§ **WHAT TO DO**
Please say how many lines in the entries below hold the string "AllRanged", with no other words.

§ **DATASET CONTENT**
Definition accept (id : nat) (a : HandshakeArgs) (nicPath : string) (peer_desc local_desc : Handshake.HandShakeDesc) : ST Pool Z :=
  on_eps (let* r := Handshake.setupConnectionsByPassive (ha_modify_ok a) qp_number (ha_strerror a) nicPath (ha_by_name a) peer_desc local_desc id in ret r.1.1).

(** The connection a handshake replaces. *)
Definition replaced (c : Config) (id : nat) : list nat :=
  match Endpoint.eps (world (ctx (pool c))) !! id with
  | Some e => if bool_decide (Endpoint.status_ e = Endpoint.CONNECTED) then [id] else []
  | None => []
  end.

Definition exec (o : Op) (c : Config) : option Config :=
  match o with
  | Route th a ss => after (route th a ss (pool c)) (fun ls st =>
      mkConfig st (inflight c) (calls c ++ [mkCall (imap pair ls) (Z.of_nat (length (concat ls)))]) (lost c))
  | Fill k =>
      match calls c !! k with
      | Some (mkCall ((shard, l) :: t) n) => after (fill_shard shard l (pool c)) (fun _ st => mkConfig st (inflight c) (<[k := mkCall t n]> (calls c)) (lost c))
      | _ => None
      end
  | Count k =>
      match calls c !! k with
      | Some (mkCall [] n) => after (upd_pool (add_submitted n) (pool c)) (fun _ st => mkConfig st (inflight c) (delete k (calls c)) (lost c))
      | _ => None
      end
  | Collect th shard => after (collect_shard th shard (pool c)) (fun _ st => mkConfig st (inflight c) (calls c) (lost c))
  | Send th a => after (send th a (pool c)) (fun t st => mkConfig st (inflight c ++ t) (calls c) (lost c))
  | Poll th wc => after (collect_completions cfg th wc (pool c)) (fun n st =>
      mkConfig st (filter (fun x => x.1 ∉ (delivers wc (polled c th)).*1) (inflight c)) (calls c ++ [mkPoll n]) (lost c))
  | Tally k =>
      match calls c !! k with
      | Some (mkPoll n) => after (count_processed n (pool c)) (fun _ st => mkConfig st (inflight c) (delete k (calls c)) (lost c))
      | _ => None
      end
  | Event now e =>
      let ids := match e with Some ContextFatal => EndpointStore.sieve_ids (endpoint_store_ (ctx (pool c))) | _ => [] end in
      after (doProcessContextEvents now e (pool c)) (fun _ => reset c ids)
  | Reactivate => after (context_set_active true (pool c)) (fun _ st => mkConfig st (inflight c) (calls c) (lost c))
  | FindEndpoint a path => after (on_store (EndpointStore.context_endpoint (pa_create_ok a) (pa_destroy_ok a) (pa_held a) (ctx_active (ctx (pool c)))
      (pa_now a path) (pa_new_cq a path) (num_qp_per_ep cfg) (max_wr cfg) path) (pool c)) (fun _ st => mkConfig st (inflight c) (calls c) (lost c))
  | Accept id a nicPath peer_desc local_desc => after (accept id a nicPath peer_desc local_desc (pool c)) (fun _ => reset c (replaced c id))
  end.

(** ** What steps rely on *)

Definition pending (c : Config) : list nat := concat ((fun k => concat (todo k).*2) <$> calls c).
Definition owed (c : Config) : Z := foldr (fun k n => routed k + n) 0 (calls c).

(** Every slice the pool has and has not finished. *)
Definition unfinished (c : Config) : list nat := live (pool c) (inflight c) [] (pending c ++ lost c).

Definition Admissible (o : Op) (c : Config) : Prop :=
  match o with
  | Route th a ss => NoDup ss /\ (forall s, s ∈ ss -> OnWay (mem (pool c)) s /\ s ∉ unfinished c) /\ Fresh (mem (pool c)) ss /\
      (forall id d, sa_desc_of a id = Some d -> DescOk d) /\ (forall s d, sa_reload a s = Some d -> DescOk d)
  | Fill k => exists e t n, calls c !! k = Some (mkCall (e :: t) n)
  | Count k => exists n, calls c !! k = Some (mkCall [] n)
  | Collect th shard => (th < workers)%nat /\ (shard < kShardCount)%nat
  | Send th a => (th < workers)%nat /\ (forall id j, pa_create_ok a id j = true) /\ (forall k id d, pa_desc_of a k id = Some d -> DescOk d) /\
      (forall q, pa_iter a q ≡ₚ map_to_list q)
  | Poll th wc => (th < workers)%nat /\ Deliveries wc (world (ctx (pool c))) (inflight c) (polled c th)
  | Tally k => exists n, calls c !! k = Some (mkPoll n)
  | Event _ (Some (QpFatal id)) => is_Some (Endpoint.eps (world (ctx (pool c))) !! id)
  | FindEndpoint a _ => forall id j, pa_create_ok a id j = true
  | Accept id _ _ _ _ => is_Some (Endpoint.eps (world (ctx (pool c))) !! id)
  | _ => True
  end.

Definition given (o : Op) : list nat := match o with Route _ _ ss => ss | _ => [] end.

(** A client's changes of the heap: slices with the pool, and their tasks, stay. *)
Definition Client (c : Config) (m : Mem) : Prop :=
  AllRanged m /\ forall s, s ∈ unfinished c -> slices m !! s = slices (mem (pool c)) !! s /\
    forall x, slices (mem (pool c)) !! s = Some x -> is_Some (tasks m !! sl_task x).

Definition new_context (name : string) (cqs : nat) (max_endpoints : Z) : RdmaContext :=
  mkContext name true cqs (new_pool workers) (EndpointStore.new_sieve max_endpoints) EndpointStore.empty_world.

(** What can happen to a context from its construction on. *)
Inductive Reach : Config -> Prop :=
| reach_new m ctx : AllRanged m -> 0 <= Endpoint.s32 (max_cqe cfg) -> (exists name cqs max_endpoints, 2 <= max_endpoints /\ ctx = new_context name cqs max_endpoints) ->
    Reach (mkConfig (mkState m ctx ∅) [] [] [])
| reach_op o c c' : Reach c -> Admissible o c -> exec o c = Some c' -> Reach c'
| reach_client c m : Reach c -> Client c m -> Reach (mkConfig (with_mem (pool c) m) (inflight c) (calls c) (lost c)).

(** ** The invariant *)

Abbreviation PI := (PInv (JInv (max_cqe cfg)) workers).
Abbreviation G := (Goes (JInv (max_cqe cfg)) workers).

Record CInv (c : Config) : Prop := {
  ci_pool : PI (pool c) (inflight c) [] (pending c ++ lost c) (owed c);
  ci_shards : forall k e, k ∈ calls c -> e ∈ todo k -> (e.1 < kShardCount)%nat;
}.

(** Slices and requests grouped in another way. *)
Lemma pinv_regroup st fl hand l n fl' hand' l' : PI st fl hand l n -> JInv (max_cqe cfg) (endpoint_store_ (ctx st)) (world (ctx st)) fl' ->
  live st fl' hand' l' ≡ₚ live st fl hand l -> (forall x, x ∈ fl' -> x ∈ fl) -> Fresh (mem st) (fl'.*1 ++ l') -> PI st fl' hand' l' n.
Proof.
  intros [HJ HW HN HO HF HFl HR HC] HJ' HL Hfl HF'. split; try done.
  - by rewrite HL.
  - intros s. rewrite HL. apply HO.
  - apply fresh_app in HF as [HF _]. by apply fresh_app.
  - intros s c x Hs. apply HFl. by apply Hfl.
  - by rewrite (Permutation_length HL).
Qed.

§ **TASK RESPONSE**
2